Evaluation of mechanical properties and hemocompatibility of open cell iron foams with polyethylene glycol coating

The increasing demand for improved implant biomaterials encourages their design and development. Degradable biomaterials have gained considerable attention especially in the past few decades. Metallic biomaterials are commonly applied in current medical practice to replace or repair diseased tissue. Structural materials with appropriate mechanical properties are required for load-bearing orthopedic applications. Moreover, biomaterials must fulfil the safety requirements and exhibit reasonable degradation rates to support the failing tissue and allow a gradual load transfer to the healing bone. Metal foams with open cell structure allow the transport of body fluids, growth of new tissues, improvement of degradation rate and reduction of the stress shielding phenomenon.
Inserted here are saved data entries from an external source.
(* ===== verification/MultiRun.v ===== *)
(** * The multi-strategy backtest ([EngineMulti.RunMulti] of
    [internal/backtest/engine.go])

    Every strategy of a run shares one capital pool ([PoolSim.v]).  The bar loop
    opens the pool's signals at the bar's close and closes every open position in
    the same iteration.  Go ranges over the strategy, the signal and the position
    maps; the last order matters for the capital's rounding and is an argument, as
    the strategies' is.  Loading the data is not part of the model. *)
From Stdlib Require Import ZArith Lia Bool Floats.
From coqutil Require Import RecordSettersUsingExistingGetters.
From S2P Require Import Prelude Float64 FloatRound FloatLaws Price PropFirm Sizing StopLoss Gates PoolSim.
From S2P Require Import Timeline Trade Engine Metrics.
Local Open Scope float_scope.
Local Open Scope go_scope.

Definition blankTrade : Trade :=
  mkTrade "" "" 0 0 0 zeroTime zeroTime 0 0 0 "" 0 0 "" false 0 0 0 0 0 false 0 0 [] 0 0.

(** [runnerAdapter.Evaluate] passes on the symbol, the side and the quantity. *)
Definition adapt (s : Signal) : Signal :=
  mkSignal (SigSymbol s) (SigSide s) (SigQuantity s) SignalNone 0 "" 0 0.

Record MultiBacktestConfig := mkMultiConfig {
  StrategyIDs : list string; MultiCapital : float64; MultiCommissionBps : float64
}.

Record StrategyBacktestMetric := mkStratMetric {
  SmID : string; SmNumTrades : Z; SmWinRate : float64; SmTotalReturn : float64
}.

Record MultiBacktestResult := mkMultiResult {
  MultiTotalReturn : float64; MultiTotalReturnPct : float64; MultiSharpeRatio : float64;
  MultiMaxDrawdown : float64; MultiWinRate : float64; MultiNumTrades : Z; MultiEquityCurve : list EquityPoint;
  MultiMtmSharpeRatio : float64; MultiMtmMaxDrawdown : float64;
  StrategyMetrics : list StrategyBacktestMetric; Passed : bool; MultiHaltReason : string
}.

Section Multi.
Context {Runner : Type}.
Variable RunnerEvaluate : Runner -> Candle -> Z -> Runner * option Signal.
(** [registry.Create]: [None] for an unknown strategy. *)
Variable Create : string -> option Runner.
Variable rangeStrategies : gmap string (@PoolSimStrategy Runner) -> list string.
Variable rangePositions : gmap string Trade -> list (string * Trade).

Definition adapted (r : Runner) (c : Candle) (regime : Z) : Runner * option Signal :=
  let '(r, s) := RunnerEvaluate r c regime in (r, adapt <$> s).

(** The local variables of [RunMulti]. *)
Record MultiState := mkMulti {
  poolSim : @CapitalPoolSim Runner;
  mCapital : float64;
  mEquity : list EquityPoint;
  mtmMultiEquity : list EquityPoint;
  mTrades : list Trade;
  openPositions : gmap string Trade;
  mLastDay : option Z
}.

Definition multiExitPrice (candle : Candle) : float64 :=
  Float64 (Close candle) * adjFactor (AdjustmentFactor candle).

Definition openOne (candle : Candle) (sid : string) (sig : Signal) : Trade :=
  blankTrade <| TSymbol := SigSymbol sig |> <| TSide := SigSide sig |> <| TQuantity := SigQuantity sig |>
    <| TEntryPrice := PriceFromFloat (multiExitPrice candle) |> <| TEntryTime := Time candle |>
    <| TStrategyID := sid |>.

(** A strategy with an open position keeps it. *)
Definition openSignals (candle : Candle) (signals : gmap string Signal) (pos : gmap string Trade)
    : gmap string Trade :=
  pos ∪ map_imap (fun sid sig => Some (openOne candle sid sig)) signals.

Definition multiCommission (cfg : MultiBacktestConfig) (t : Trade) : float64 :=
  Float64 (TEntryPrice t) * TQuantity t * MultiCommissionBps cfg / 10000.0 * 2.

Definition multiPnL (cfg : MultiBacktestConfig) (t : Trade) (exitPrice : float64) : float64 :=
  if bool_decide (TSide t = "BUY"%string)
  then (exitPrice - Float64 (TEntryPrice t)) * TQuantity t - multiCommission cfg t
  else (Float64 (TEntryPrice t) - exitPrice) * TQuantity t - multiCommission cfg t.

Definition closePosition (cfg : MultiBacktestConfig) (candle : Candle) (regime : Z) (st : MultiState)
    (sid : string) (t : Trade) : MultiState :=
  let exitPrice := multiExitPrice candle in
  let pnl := multiPnL cfg t exitPrice in
  let t := t <| TPnL := pnl |>
             <| TPnLPct := if mCapital st >? 0 then pnl / mCapital st * 100 else 0.0 |>
             <| TExitPrice := PriceFromFloat exitPrice |> <| TExitTime := Time candle |>
             <| THMMRegime := regime |> in
  st <| mCapital ::= (fun c => c + pnl) |>
     <| poolSim ::= (fun p => SimRecordFill p sid (TSymbol t) (TSide t) pnl (TQuantity t)) |>
     <| mTrades ::= (fun l => l ++ [t]) |>
     <| openPositions ::= delete sid |>.

Definition closePositions (cfg : MultiBacktestConfig) (candle : Candle) (regime : Z) (st : MultiState)
    : MultiState :=
  fold_left (fun st e => closePosition cfg candle regime st e.1 e.2) (rangePositions (openPositions st)) st.

Definition multiUnrealized (candle : Candle) (pos : gmap string Trade) : float64 :=
  fold_left (fun u e => u + openPnL (Float64 (Close candle)) e.2) (rangePositions pos) 0.

Definition multiDay (candle : Candle) (st : MultiState) : MultiState :=
  let day := truncateDay (Time candle) in
  if bool_decide (mLastDay st = Some day) then st
  else st <| poolSim ::= SimResetDaily |> <| mLastDay := Some day |>.

Definition multiStep (cfg : MultiBacktestConfig) (feed : Feed) (candle : Candle) (st : MultiState)
    : option MultiState :=
  if negb (inUniverse (universe feed) (Time candle) (Symbol candle)) then Some st
  else
    let st := multiDay candle st in
    regime ← regimeAt (regimeIdx feed) (Symbol candle) (Time candle);
    if Pool.Halted (PoolState (poolSim st)) then Some st
    else
      let '(pool, signals) := EvaluateAll adapted (poolSim st) candle regime
                                (rangeStrategies (Strategies (poolSim st))) in
      let st := st <| poolSim := pool |> <| openPositions ::= openSignals candle signals |> in
      let st := closePositions cfg candle regime st in
      Some (st <| mEquity ::= (fun l => l ++ [mkPoint (Time candle) (mCapital st) regime]) |>
               <| mtmMultiEquity ::= (fun l => l ++ [mkPoint (Time candle)
                    (mCapital st + multiUnrealized candle (openPositions st)) regime]) |>).

Fixpoint multiBars (cfg : MultiBacktestConfig) (feed : Feed) (candles : list Candle) (st : MultiState)
    : option MultiState :=
  match candles with
  | [] => Some st
  | c :: cs => st ← multiStep cfg feed c st; multiBars cfg feed cs st
  end.

(** The positions left at the end close at the unadjusted last close, past the pool. *)
Definition endPosition (cfg : MultiBacktestConfig) (last : Candle) (st : MultiState) (sid : string)
    (t : Trade) : MultiState :=
  let pnl := multiPnL cfg t (Float64 (Close last)) in
  let t := t <| TPnL := pnl |> <| TExitPrice := Close last |> <| TExitTime := Time last |> in
  st <| mCapital ::= (fun c => c + pnl) |> <| mTrades ::= (fun l => l ++ [t]) |>
     <| openPositions ::= delete sid |>.

Definition startMulti (cfg : MultiBacktestConfig) : MultiState :=
  let pool := fold_left (fun p sid => match Create sid with
                                      | Some r => AddStrategy p sid (Some r)
                                      | None => p end) (StrategyIDs cfg)
                (NewCapitalPoolSim (Some DefaultFTMOProfile) (MultiCapital cfg)) in
  mkMulti pool (MultiCapital cfg) [] [] [] ∅ None.

Definition multiRun (cfg : MultiBacktestConfig) (feed : Feed) (candles : list Candle) : option MultiState :=
  st ← multiBars cfg feed candles (startMulti cfg);
  match list.last candles with
  | None => Some st
  | Some last => Some (fold_left (fun st e => endPosition cfg last st e.1 e.2)
                         (rangePositions (openPositions st)) st)
  end.

(** ** The result *)
Definition stratMetric (trades : list Trade) (sid : string) : StrategyBacktestMetric :=
  let own := List.filter (fun t => String.eqb (TStrategyID t) sid) trades in
  mkStratMetric sid (Z.of_nat (length own))
    (match own with [] => 0 | _ => calculateWinRate own end)
    (fold_left (fun s t => s + TPnL t) own 0).

(** The zero put in for a NaN or infinite capital is overwritten by the next line. *)
Definition multiResult (cfg : MultiBacktestConfig) (st : MultiState) : MultiBacktestResult :=
  let n := Z.of_nat (length (mTrades st)) in
  let ret := mCapital st - MultiCapital cfg in
  mkMultiResult ret
    (if unusable (mCapital st) then 0 else ret / MultiCapital cfg * 100)
    (if Z.ltb 0 n then calculateSharpe (mEquity st) else 0)
    (if Z.ltb 0 n then calculateMaxDrawdown (mEquity st) else 0)
    (if Z.ltb 0 n then calculateWinRate (mTrades st) else 0)
    n (mEquity st)
    (if fewPoints 2 (mtmMultiEquity st) then 0 else computeSharpe (mtmMultiEquity st))
    (if fewPoints 2 (mtmMultiEquity st) then 0 else calculateMaxDrawdown (mtmMultiEquity st))
    (map (stratMetric (mTrades st)) (StrategyIDs cfg))
    (negb (Pool.Halted (PoolState (poolSim st))))
    (if Pool.Halted (PoolState (poolSim st)) then Pool.HaltReason (PoolState (poolSim st)) else "").

Definition RunMulti (cfg : MultiBacktestConfig) (feed : Feed) (candles : list Candle)
    : option MultiBacktestResult :=
  st ← multiRun cfg feed candles; Some (multiResult cfg st).
End Multi.

(** ** Proofs *)
Section MultiLaws.
Local Open Scope Z_scope.
Context {Runner : Type}.
Variable RunnerEvaluate : Runner -> Candle -> Z -> Runner * option Signal.
Variable Create : string -> option Runner.
Variable rangeStrategies : gmap string (@PoolSimStrategy Runner) -> list string.
Variable rangePositions : gmap string Trade -> list (string * Trade).
Hypothesis rangePositions_all : forall m, rangePositions m ≡ₚ map_to_list m.
Variable cfg : MultiBacktestConfig.

Abbreviation mstate := (@MultiState Runner).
In this work, iron open cell foams were fabricated by means of powder metallurgy processes. The hemocompatibility and mechanical properties of the porous iron materials without and with polyethylene glycol (PEG) coating were evaluated depending on the time of immersion in a simulated body fluid. It has been discovered, that PEG layer has increased the density and strength of iron foams. A mechanism of corrosion of iron foams with PEG coating layer was proposed. The suppression of hemolysis extension, platelet adhesion, and thrombus formation due to the polymer layer was observed as a result.